- Dataset records -
== Segment start ==

(** A write under one name does not change what exists under another. *)
Lemma fileExists_cacheData_ne (m n : string) (v : value) (st : storage) :
  n <> m ->
  fileExists (cacheFile m st) (snd (cacheData n v st))
  = fileExists (cacheFile m st) st.
Proof.
  intros Hne. apply eq_true_iff_eq. rewrite !fileExists_spec, cacheData_files.
  assert (Hp : cacheFile n st <> cacheFile m st).
  { intros H. by apply joinPath_inj in H. }
  assert (Hd : cacheFile m st <> cacheDirectory st) by apply joinPath_ne.
  assert (Hf : forall t, <[cacheFile n st := t]> (files st) !! cacheFile m st
                         = files st !! cacheFile m st).
  { intros t. by apply lookup_insert_ne. }
  destruct (cacheData_dirs n v st) as [-> | ->];
    destruct (JSON_stringify v); rewrite ?Hf, ?elem_of_union, ?elem_of_singleton;
    tauto.
Qed.

Lemma getCachedData_cacheData_ne (m n : string) (v : value) (st : storage) :
  n <> m ->
  getCachedData m (snd (cacheData n v st)) = getCachedData m st.
Proof.
  intros Hne. unfold getCachedData, readString.
  rewrite cacheFile_cacheData, fileExists_cacheData_ne by done.
  rewrite cacheData_files.
  assert (Hp : cacheFile n st <> cacheFile m st).
  { intros H. by apply joinPath_inj in H. }
  destruct (JSON_stringify v); [|done].
  by rewrite lookup_insert_ne.
Qed.

(** C8. Cache round trip: for every JSON-serializable value [v] and every
    name [n], [cacheData n v] succeeds and a following [getCachedData n]
    returns [v] itself (equality of [value] trees is deep equality). *)
Theorem cache_round_trip (n : string) (v : value) (st : storage) :
  serializable v = true ->
  fst (cacheData n v st) = Ok tt /\
  getCachedData n (snd (cacheData n v st)) = Ok v.
Proof.
  intros Hser. destruct (parse_stringify v Hser) as (t & Ht & Hparse).
  split.
  - unfold cacheData, writeString. by rewrite Ht.
  - unfold getCachedData, readString, fileExists.
    rewrite cacheFile_cacheData, cacheData_files, Ht, lookup_insert_eq.
    rewrite bool_decide_eq_true_2 by eauto. exact Hparse.
Qed.

Lemma cache_round_trip_witness :
  fst (cacheData "credentials.json" creds st0) = Ok tt /\
  getCachedData "credentials.json" (snd (cacheData "credentials.json" creds st0))
  = Ok creds.
Proof. apply cache_round_trip. vm_compute. reflexivity. Defined.

Lemma fileExists_writes (ops : list (string * value)) : forall (st : storage) (n : string),
  Forall (fun op => fst op <> n) ops ->
  fileExists (cacheFile n st) st = false ->
  cacheFile n (writes ops st) = cacheFile n st /\
  fileExists (cacheFile n st) (writes ops st) = false.
Proof.
  induction ops as [|[m v] ops IH]; intros st n Hops Hfresh; [done|].
  apply Forall_cons in Hops as [Hm Hops]. simpl in *.
  destruct (IH (snd (cacheData m v st)) n Hops) as [H1 H2].
  - by rewrite cacheFile_cacheData, fileExists_cacheData_ne.
  - rewrite cacheFile_cacheData in *. done.
Qed.

(** C9. Cache miss: for a name [n] under which nothing exists in the
    storage and that no later [cacheData] is given, [getCachedData n] returns
    [undefined], the absent marker, as a value and not as a fault. *)
Theorem cache_miss (st : storage) (ops : list (string * value)) (n : string) :
  fileExists (cacheFile n st) st = false ->
  Forall (fun op => fst op <> n) ops ->
  getCachedData n (writes ops st) = Ok VUndefined.
Proof.
  intros Hfresh Hops. destruct (fileExists_writes ops st n Hops Hfresh) as [H1 H2].
  unfold getCachedData. by rewrite H1, H2.
Qed.

Lemma cache_miss_witness :
  getCachedData "sid.json"
    (writes [("credentials.json", creds); ("cookies.json", VArr [])] st0)
  = Ok VUndefined.
Proof.
  apply cache_miss; [vm_compute; reflexivity|].
  repeat constructor; simpl; discriminate.
Defined.

(** C10. Frame: for distinct names [n] and [m], [cacheData n v] leaves the
    result of [getCachedData m] as it was, whatever [v] is; and
    [getCachedData] returns the world it was given, so that it changes
    nothing in the store. *)
Theorem cache_frame (n m : string) (v : value) (st : storage) :
  n <> m ->
  getCachedData m (snd (cacheData n v st)) = getCachedData m st /\
  forall w, snd (getCachedDataM m w) = w.
Proof.
  intros Hne. split; [by apply getCachedData_cacheData_ne | reflexivity].
Qed.

Lemma cache_frame_witness :
  getCachedData "cookies.json" (store w_cookies) = Ok cookies0 /\
  getCachedData "cookies.json"
    (snd (cacheData "sid.json" (VStr "SUB123") (store w_cookies)))
    = getCachedData "cookies.json" (store w_cookies) /\
  forall w, snd (getCachedDataM "cookies.json" w) = w.
Proof.
  split; [vm_compute; reflexivity|].
  apply cache_frame. vm_compute. discriminate.
Defined.
Lemma cacheDataM_eq (n : string) (v : value) (w : world) :
  cacheDataM n v w =
  (fst (cacheData n v (store w)),
   {| store := snd (cacheData n v (store w)); history := history w;
      global_json := global_json w |}).
Proof. unfold cacheDataM. by destruct (cacheData n v (store w)). Qed.

(** ** The cookie header *)

Lemma concat_js_join (sep : string) (l : list string) :
  String.concat sep l = js_join sep l.
Proof.
  induction l as [|x [|y l] IH]; [reflexivity | reflexivity |].
  change (String.concat sep (x :: y :: l))
    with (x +:+ sep +:+ String.concat sep (y :: l)).
  by rewrite IH.
Qed.

Lemma cookie_pair_spec (c : value) (n v : string) :
  cookie_of c = Some (n, v) -> cookie_pair c = Ok (n +:+ "=" +:+ v).
Proof.
  destruct c as [| | | | | |ps]; try done. unfold cookie_of, cookie_pair.
  cbn [get_prop mbind result_bind].
  destruct (lookup_prop "name" ps); try done.
  destruct (lookup_prop "value" ps); try done.
  by intros [= -> ->].
Qed.

Lemma cookie_header_spec (cookies : value) (cs : list (string * string)) :
  cookies_of cookies = Some cs ->
  cookie_header cookies = Ok (spec_cookie_header cs).
Proof.
  destruct cookies as [| | | | |l|]; try done. unfold cookies_of, cookie_header.
  intros Hl. unfold spec_cookie_header. rewrite concat_js_join.
  assert (Hmap : map_result cookie_pair l
                 = Ok (map (fun c => fst c +:+ "=" +:+ snd c) cs)).
  { revert cs Hl. induction l as [|c l IH]; intros cs Hl.
    - by injection Hl as <-.
    - cbn [mapM] in Hl. destruct (cookie_of c) as [[n v]|] eqn:Hc; [|done].
      cbn [mbind option_bind] in Hl.
      destruct (mapM cookie_of l) as [cs'|] eqn:Hcs; [|done].
      cbn in Hl. injection Hl as <-.
      cbn [map_result]. rewrite (cookie_pair_spec _ _ _ Hc).
      cbn [mbind result_bind]. by rewrite (IH cs' eq_refl). }
  by rewrite Hmap.
Qed.

Lemma requests_app (new old : list event) :
  requests (new ++ old) = requests old ++ requests new.
Proof. unfold requests. by rewrite rev_app_distr, omap_app. Qed.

== Segment end ==

- Exercise -
In the answer, include exactly the lines from the line containing "cbn [mbind result_bind]." through the end of the data, and nothing else.

- Exercise output -
      cbn [mbind result_bind]. by rewrite (IH cs' eq_refl). }
  by rewrite Hmap.
Qed.

Lemma requests_app (new old : list event) :
  requests (new ++ old) = requests old ++ requests new.
Proof. unfold requests. by rewrite rev_app_distr, omap_app. Qed.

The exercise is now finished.